Besançon : October 1991

Motorways in France
stripped to their flesh of cars, of trucks

with names of families
who run small to medium fruit and veg companies

near the Swiss border.
France is mine,

though – I’m almost sleeping,
I know – France is mine.

It’s 2.28am, possibly later.
Several sections of Shine On You Crazy Diamond

hang on leaves of trees
that droop from by-passed villages, industrial estates

trucks will leave for Italy and Spain moments from now.
Memorials to people who just seemed destined to die

in the most sad and bitter ways –
war, smashed-up tour buses, young movie-stars –

are secondary to Richard Wright’s sonic tundra.
It seems suitably European,

lacking time,
clocks wearing blindfolds

like people
at the most lavish and appalling parties in Versailles

 

 

John Doyle is somewhere in his 40s, whereabouts exactly, he lost track of a few days before his 41st birthday.

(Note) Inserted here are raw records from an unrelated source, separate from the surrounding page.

Lemma source_confine_starts c cfg : ss_config s = Some cfg -> ready_to_start c cfg -> wp (source_confine host s) (fun r _ => r = Ok tt) c.
Proof.
  intros Ecfg (Hr & Ha & Hd & Hj). unfold source_confine. apply wp_bind.
  apply (wp_mono _ (fun r c1 => r = Ok tt /\ ch_process c1 = ch_process c /\ ch_no_aslr c1 = false)).
  { unfold set_fsize_limit. rewrite Hr. destruct (negb _ && _); by wp_steps. }
  intros r c1 (-> & Ep & Ha1). unfold disable_core_dumps, disable_aslr. rewrite Hr. apply wp_bind. wp_step. wp_step. wp_step. apply wp_bind. wp_step. wp_step. cbn [ch_no_aslr ch_set_core]. rewrite Ha1. cbn [negb].
  wp_step. wp_step. wp_step. apply wp_bind.
  apply (wp_mono _ (fun r c2 => r = Ok tt /\ ruid (ps_creds (ch_process c2)) = euid (ps_creds (ch_process c2)))).
  { destruct (ss_jail s) as [j|]; [|wp_steps; split; [done|]; cbn; by rewrite Ep]. destruct Hj as (Hh & Hp & [[u g] Hdrop]).
    rewrite <- Ep in Hp. destruct (enter_succeeds host j Hh (ch_process c1) Hp) as [p' E]. eapply wp_in_process; [exact E|]. split; [done|].
    pose proof (enter_any j (ch_process c1) _ _ E) as (_ & _ & _ & Ec & _). cbn. rewrite Ec. unfold dropped. by rewrite Hdrop. }
  intros r c2 (-> & Eu). rewrite Ecfg. cbn [unwrap]. apply wp_bind, (wp_lift _ cfg); [done|]. cbv beta iota. apply wp_bind.
  eapply wp_in_process; [unfold set_current_dir, require, mbind, eff_bind, get; rewrite Hd; reflexivity|].
  unfold same_user, same_group. wp_steps. cbn. rewrite Eu, Z.eqb_refl. wp_steps. cbn. rewrite Z.eqb_refl. by wp_steps.
Qed.
Definition no_newline : string -> bool := all_chars (fun c => negb (Ascii.eqb c newline)).
Definition mentions_by (s : string) : bool := Blocks.contains "by 0x" s.
Definition report_line_ok (l : ReportLine) : bool :=
  match l with
  | FrameLine _ _ address description => all_hex address && no_newline description && negb (mentions_by description)
  | TextLine text => no_newline text && negb (mentions_by text)
  end.

(** The frame after the mark of the process, and the line. *)
Definition frame_text (at_frame : bool) (address description : string) : string :=
  (if at_frame then "at" else "by") +:+ " 0x" +:+ address +:+ ":" +:+ description.
Definition report_line (l : ReportLine) : string :=
  match l with
  | FrameLine pid at_frame address description => "==" +:+ pretty pid +:+ "==    " +:+ frame_text at_frame address description
  | TextLine text => text
  end.
Fixpoint print_report (l : list ReportLine) : string :=
  match l with [] => EmptyString | x :: l => report_line x +:+ String newline (print_report l) end.

Lemma full_lines_app l s : no_newline l = true -> full_lines (l +:+ String newline s) = l :: full_lines s.
Proof.
  induction l as [|c l IH]; intros Hl; [done|]. cbn in Hl. apply andb_true_iff in Hl as [Hc%negb_true_iff Hl]. rewrite append_cons. cbn. by rewrite Hc, (IH Hl).
Qed.
(** A thread moves without touching a process, and keeps its child, panics, or loses it. *)
Lemma inv_move s i t pc sent lost :
  Inv s -> st_threads s !! i = Some t -> th_pc t <> Finished -> th_pc t <> Panicked ->
  (pc = Panicked \/ live pc = live (th_pc t) \/ (live pc = None /\ live (th_pc t) = lost)) ->
  importing pc = false -> waiting pc = false -> (sent = false -> starting pc = true) ->
  (is_Some lost -> k = StateAfl) ->
  Inv (set_thread i (mk_thread pc sent) (match lost with Some pid => lose pid s | None => s end)).
Proof.
  intros I Hi Hf Hnp Hlive Himp Hw Hsent Hlost.
  set (s1 := match lost with Some pid => lose pid s | None => s end).
  assert (Es1 : st_main s1 = st_main s /\ st_threads s1 = st_threads s /\ st_procs s1 = st_procs s) by (by destruct lost).
  destruct Es1 as (Em & Et & Ep).
  eapply inv_thread with (t' := mk_thread pc sent); [exact I|exact Hi|done|exact Em|by cbn; rewrite Et|..]; cbn [st_procs st_lost set_thread th_pc th_sent]; rewrite ?Ep.
  - intros pid p Hp. destruct (decide (pr_owner p = i)) as [Eo|Hne]; [|right; right; eauto].
    destruct (owned_live _ _ _ _ _ I Hi Hnp Hp Eo) as [Hl|Hl]; [left; subst s1; destruct lost; cbn; [by right|done]|].
    destruct Hlive as [->|[->|[_ E]]]; [by right; left; auto|by right; left; auto|]. left. subst s1 lost. rewrite Hl. cbn. by left.
  - subst s1. destruct lost; cbn; [by right|done].
  - intros pid Hl. rewrite Hw. destruct Hlive as [->|[E|[E _]]]; [done| |by rewrite E in Hl].
    rewrite E in Hl. destruct (inv_live _ I _ _ _ Hi Hl) as (p & Hp & Eo & _). by exists p.
  - intros pid p Hp _. by exists p.
  - intros Hk. split; [done|]. subst s1. destruct lost; [by destruct (Hk (Hlost ltac:(eauto)))|]. by eapply inv_lost.
  - done.
Qed.

(** Waiting for a child. *)
Inductive wait_outcome (h : Handle) (s : State) : Handle -> State -> Prop :=
| wait_same : (hd_reaped h = true \/ exists p, st_procs s !! hd_id h = Some p /\ pr_exited p = false) -> wait_outcome h s h s
| wait_reaped : hd_reaped h = false -> wait_outcome h s (mk_handle (hd_id h) true) (set_procs (delete (hd_id h) (st_procs s)) s).

Lemma try_wait_waited h s h' s' : try_wait h s = Some (h', s') -> wait_outcome h s h' s'.
Proof.
  unfold try_wait. destruct (hd_reaped h) eqn:E; [intros [= <- <-]; constructor; auto|].
  destruct (st_procs s !! hd_id h) as [p|] eqn:Ep; [|done]. destruct (pr_exited p) eqn:Ee; intros [= <- <-]; constructor; eauto.
Qed.

Lemma inv_wait s i t h h' s1 pc :
  Inv s -> st_threads s !! i = Some t -> pc_handle (th_pc t) = Some h -> try_wait h s = Some (h', s1) ->
  (pc_handle pc = Some h' \/ (pc_handle pc = None /\ hd_reaped h' = true)) ->
  importing pc = false -> waiting pc = false -> (th_sent t = false -> starting pc = true) ->
  Inv (set_thread i (mk_thread pc (th_sent t)) s1).
Proof.
  intros I Hi Hh Hw Hpc Himp Hwt Hsent.
  assert (Hnf : th_pc t <> Finished) by (by intros E; rewrite E in Hh). assert (Hnp : th_pc t <> Panicked) by (by intros E; rewrite E in Hh).
  destruct (try_wait_waited _ _ _ _ Hw) as [_|Hr].
  - apply (inv_move s i t pc (th_sent t) None); [done..| |done|done|done|by intros []]. right. left. unfold live. rewrite Hh.
    destruct Hpc as [->|[-> Er]]; [done|]. cbn. by rewrite Er.
  - assert (El : live (th_pc t) = Some (hd_id h)) by (unfold live; rewrite Hh; cbn; by rewrite Hr).
    assert (En : live pc = None) by (unfold live; destruct Hpc as [->|[-> _]]; done).
    destruct (inv_live _ I _ _ _ Hi El) as (q & Hq & Eq & _).
    eapply inv_thread with (t' := mk_thread pc (th_sent t)); [exact I|exact Hi|done|done|done|..]; cbn [st_procs st_lost set_procs set_thread th_pc th_sent].
    + intros pid p [Hne Hp]%lookup_delete_Some. destruct (decide (pr_owner p = i)) as [Eo|]; [|right; right; eauto].
      destruct (owned_live _ _ _ _ _ I Hi Hnp Hp Eo) as [|E]; [by left|]. congruence.
    + done.
    + by rewrite En.
    + intros pid p Hp Hne. exists p. rewrite lookup_delete_ne; [done|]. intros <-. congruence.
    + intros Hk. split; [done|]. by eapply inv_lost.
    + done.
Qed.

Lemma inv_spawn s i t a h s1 pc :
  Inv s -> st_threads s !! i = Some t -> pc_handle (th_pc t) = None -> th_pc t <> Finished -> th_pc t <> Panicked ->
  spawn_command k no_affinity config i a s = Some (Some (h, s1)) -> pc_handle pc = Some h -> waiting pc = false ->
  (k <> StateAfl -> importing pc = false) -> (th_sent t = false -> starting pc = true) ->
  Inv (set_thread i (mk_thread pc (th_sent t)) s1).
Proof.
  intros I Hi Hh Hnf Hnp Hs Hpc Hwt Himp Hsent. unfold spawn_command in Hs. destruct a as [|pid|]; [done| |done].
  destruct (worker_command _ _ _ _) as [cmd|]; [|done]. case_decide as Hn; [|done]. injection Hs as <- <-.
  assert (El : live pc = Some pid) by (unfold live; by rewrite Hpc).
  eapply inv_thread with (t' := mk_thread pc (th_sent t)); [exact I|exact Hi|done|done|done|..]; cbn [st_procs st_lost set_procs set_thread th_pc th_sent].
  - intros pid' p [[<- <-]|[Hne Hp]]%lookup_insert_Some; [right; left; auto|].
    destruct (decide (pr_owner p = i)) as [Eo|]; [|right; right; eauto].
    destruct (owned_live _ _ _ _ _ I Hi Hnp Hp Eo) as [|E]; [by left|]. unfold live in E. by rewrite Hh in E.
  - done.
  - rewrite El, Hwt. intros pid' [= <-]. exists (mk_proc i false false cmd). by rewrite lookup_insert_eq.
  - intros pid' p Hp Hne. exists p. rewrite lookup_insert_ne; [done|]. intros <-. congruence.
  - intros Hk. split; [auto|]. by eapply inv_lost.
  - done.
Qed.

Lemma kill_lookup i pid s pid' p' :
  st_procs (send_sigterm i pid s) !! pid' = Some p' ->
  exists p, st_procs s !! pid' = Some p /\ pr_owner p' = pr_owner p.
Proof.
  cbn. rewrite lookup_alter_Some. intros [(_ & p & Hp & ->)|[_ Hp]]; eauto.
Qed.

Lemma kill_keeps i pid s pid' p :
  st_procs s !! pid' = Some p ->
  exists p', st_procs (send_sigterm i pid s) !! pid' = Some p' /\ pr_owner p' = pr_owner p /\ (pid = pid' \/ pr_sigterm p = true -> pr_sigterm p' = true).
Proof.
  intros Hp. cbn. destruct (decide (pid = pid')) as [->|Hne].
  - rewrite lookup_alter_eq, Hp. cbn. by eexists.
  - rewrite lookup_alter_ne, Hp by done. exists p. naive_solver.
Qed.

Lemma inv_kill s i t h :
  Inv s -> st_threads s !! i = Some t -> th_pc t = AtKill h ->
  Inv (set_thread i (mk_thread (AtWait h) (th_sent t)) (send_sigterm i (hd_id h) s)).
Proof.
  intros I Hi Et. assert (El : live (AtWait h) = live (th_pc t)) by (by rewrite Et).
  eapply inv_thread with (t' := mk_thread (AtWait h) (th_sent t)); [exact I|exact Hi|by rewrite Et|done|done|..]; cbn [set_thread st_procs st_lost th_pc th_sent].
  - intros pid p Hp. destruct (kill_lookup _ _ _ _ _ Hp) as (p0 & Hp0 & ->). destruct (decide (pr_owner p0 = i)) as [Eo|]; [|right; right; eauto].
    destruct (owned_live _ _ _ _ _ I Hi ltac:(by rewrite Et) Hp0 Eo) as [|E]; [by left|]. right; left. by rewrite El; auto.
  - done.
  - rewrite El. intros pid Hl. destruct (inv_live _ I _ _ _ Hi Hl) as (p & Hp & Eo & _).
    destruct (kill_keeps i (hd_id h) _ _ _ Hp) as (p' & Hp' & Eo' & Hs). exists p'. split_and!; [done|congruence|]. intros _. apply Hs. left.
    rewrite Et in Hl. unfold live in Hl. cbn in Hl. destruct (hd_reaped h); congruence.
  - intros pid p Hp Hne. destruct (kill_keeps i (hd_id h) _ _ _ Hp) as (p' & Hp' & Eo' & Hs). exists p'. auto.
  - intros Hk. split; [done|]. by apply (inv_lost _ I).
  - intros Hs. pose proof (inv_sent _ I _ _ Hi Hs) as Hst. by rewrite Et in Hst.
Qed.

(** ** Steps keep the invariant *)

Lemma worker_step_inv s i a t s' :
  Inv s -> st_threads s !! i = Some t -> worker_step k no_affinity config i a t s = Some s' -> Inv s'.
Proof.
  intros I Hi Hs. pose proof (inv_sent _ I _ _ Hi) as Hsent. destruct t as [pc sent]. cbn [th_sent th_pc] in Hsent.
  assert (Hstay : forall pc', pc <> Finished -> pc <> Panicked -> pc' = Panicked \/ live pc' = live pc -> importing pc' = false -> waiting pc' = false ->
            (sent = false -> starting pc' = true) -> Inv (set_thread i (mk_thread pc' sent) s)).
  { intros pc' Hf Hnp Hl Hi' Hw Hs'. apply (inv_move s i (mk_thread pc sent) pc' sent None); try done; naive_solver. }
  unfold worker_step in Hs. cbn [th_pc th_sent] in Hs.
  destruct pc as [|tries|tries h|h|h|h| |h|h|h| |]; try done.
  - destruct a; [injection Hs as <-|done|injection Hs as <-]; apply Hstay; auto.
  - destruct (spawn_command _ _ _ _ _ _) as [[[h s1]|]|] eqn:Esp; [| |done].
    + assert (s' = set_thread i (mk_thread (match k with StateAfl => AtImport tries h | _ => AtSend h end) sent) s1) as -> by (destruct k; by injection Hs).
      apply (inv_spawn s i (mk_thread (AtSpawn tries) sent) a h s1); try done; by destruct k.
    + injection Hs as <-. apply Hstay; auto.
  - assert (Hk : k = StateAfl). { destruct (decide (k = StateAfl)) as [|Hk]; [done|]. by specialize (inv_import _ I _ _ Hk Hi). }
    destruct a; [|done|].
    + destruct (try_wait h s) as [[h' s1]|] eqn:Ew; [|done]. destruct (hd_reaped h') eqn:Er; [case_decide|];
        injection Hs as <-; (apply (inv_wait s i (mk_thread (AtImport tries h) sent) h h' s1); cbn; auto).
    + case_decide; injection Hs as <-; [apply Hstay; auto|].
      unfold drop_child. destruct (hd_reaped h) eqn:Er.
      * apply Hstay; auto. right. unfold live; cbn. by rewrite Er.
      * apply (inv_move s i (mk_thread (AtImport tries h) sent) (AtSpawn (tries - 1)) sent (Some (hd_id h))); try done.
        right; right. split; [done|]. unfold live; cbn. by rewrite Er.
  - destruct a; [|done..]. injection Hs as <-. apply (inv_move s i (mk_thread (AtSend h) sent) (AtPoll h) true None); try done; by right; left.
  - destruct a; [|done|]; [|injection Hs as <-; apply Hstay; auto].
    destruct (try_wait h s) as [[h' s1]|] eqn:Ew; [|done]. injection Hs as <-.
    apply (inv_wait s i (mk_thread (AtPoll h) sent) h h' s1); cbn; auto.
  - destruct a; [|done..]. destruct (hd_reaped h && negb (st_flag s)) eqn:Er; [|injection Hs as <-; apply Hstay; auto].
    apply andb_prop in Er as [Er _]. assert (Hl : live (AtEarly h) = None) by (unfold live; cbn; by rewrite Er).
    destruct k; injection Hs as <-; apply Hstay; auto.
  - destruct (spawn_command _ _ _ _ _ _) as [[[h s1]|]|] eqn:Esp; [| |done]; injection Hs as <-; [|apply Hstay; auto].
    apply (inv_spawn s i (mk_thread AtRestart sent) a h s1); try done.
  - destruct a; [|done..]. destruct (st_flag s); injection Hs as <-; apply Hstay; auto.
  - destruct a; [|done..]. injection Hs as <-. by apply (inv_kill s i (mk_thread (AtKill h) sent) h).
  - destruct a; [|done|]; [|injection Hs as <-; apply Hstay; auto].
    destruct (try_wait h s) as [[h' s1]|] eqn:Ew; [|done]. destruct (hd_reaped h') eqn:Er; [|done]. injection Hs as <-.
    apply (inv_wait s i (mk_thread (AtWait h) sent) h h' s1); cbn; auto.
Qed.

(** Changes of the flag or of the position of [run_campaign] concern nothing else. *)
Lemma inv_main_only s s' :
  Inv s -> st_threads s' = st_threads s -> st_procs s' = st_procs s -> st_lost s' = st_lost s ->
  match st_main s' with
  | MainInit j => is_Some (st_threads s !! j)
  | MainJoin j => forall i t, (i < j)%nat -> st_threads s !! i = Some t -> th_pc t = Finished
  | MainReturned => forall i t, st_threads s !! i = Some t -> th_pc t = Finished
  | _ => True
  end -> Inv s'.
Proof. intros I Et Ep El Hm. split; rewrite ?Et, ?Ep, ?El; try apply I. done. Qed.

Lemma inv_add_thread s j : Inv s -> length (st_threads s) = j -> Inv (set_main (MainInit j) (add_thread (mk_thread AtUnshare false) s)).
Proof.
  intros I Hlen.
  assert (Hcase : forall i t, (st_threads s ++ [mk_thread AtUnshare false]) !! i = Some t -> st_threads s !! i = Some t \/ t = mk_thread AtUnshare false).
  { intros i t [?|[_ Hx]]%lookup_app_Some; [by left|]. apply list_lookup_singleton_Some in Hx as [_ <-]. by right. }
  split; cbn [set_main add_thread st_main st_threads st_procs st_lost].
  - intros pid p Hp. destruct (inv_owned _ I _ _ Hp) as [|(t & Ht & Hl)]; [by left|]. right. exists t. split; [by apply lookup_app_l_Some|done].
  - intros i t pid [Ht| ->]%Hcase; [by eapply inv_live|done].
  - intros i t Hk [Ht| ->]%Hcase; [by eapply inv_import|done].
  - apply I.
  - intros i t [Ht| ->]%Hcase; [by eapply inv_sent|done].
  - rewrite <-Hlen, list_lookup_middle by done. eauto.
Qed.

(** The threads that were created so far. *)
Definition threads_counted (s : State) : Prop :=
  match st_main s with
  | MainSpawn j => length (st_threads s) = j
  | MainInit j => length (st_threads s) = S j
  | _ => True
  end.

From County Kildare in Ireland, he’s had four collections of poetry published to date, with a fifth crash-landing from Neptune in early 2020. He enjoys the writing talents of Audre Lorde, Charles Bukowski, Susan Wicks, and John Haines, the music of Paul Weller, John Coltrane, and Ben Pirani, and the sporting talents of Katie Taylor and Leo Messi. He’ll think of something else as soon as he finishes this bowl of oxtail soup…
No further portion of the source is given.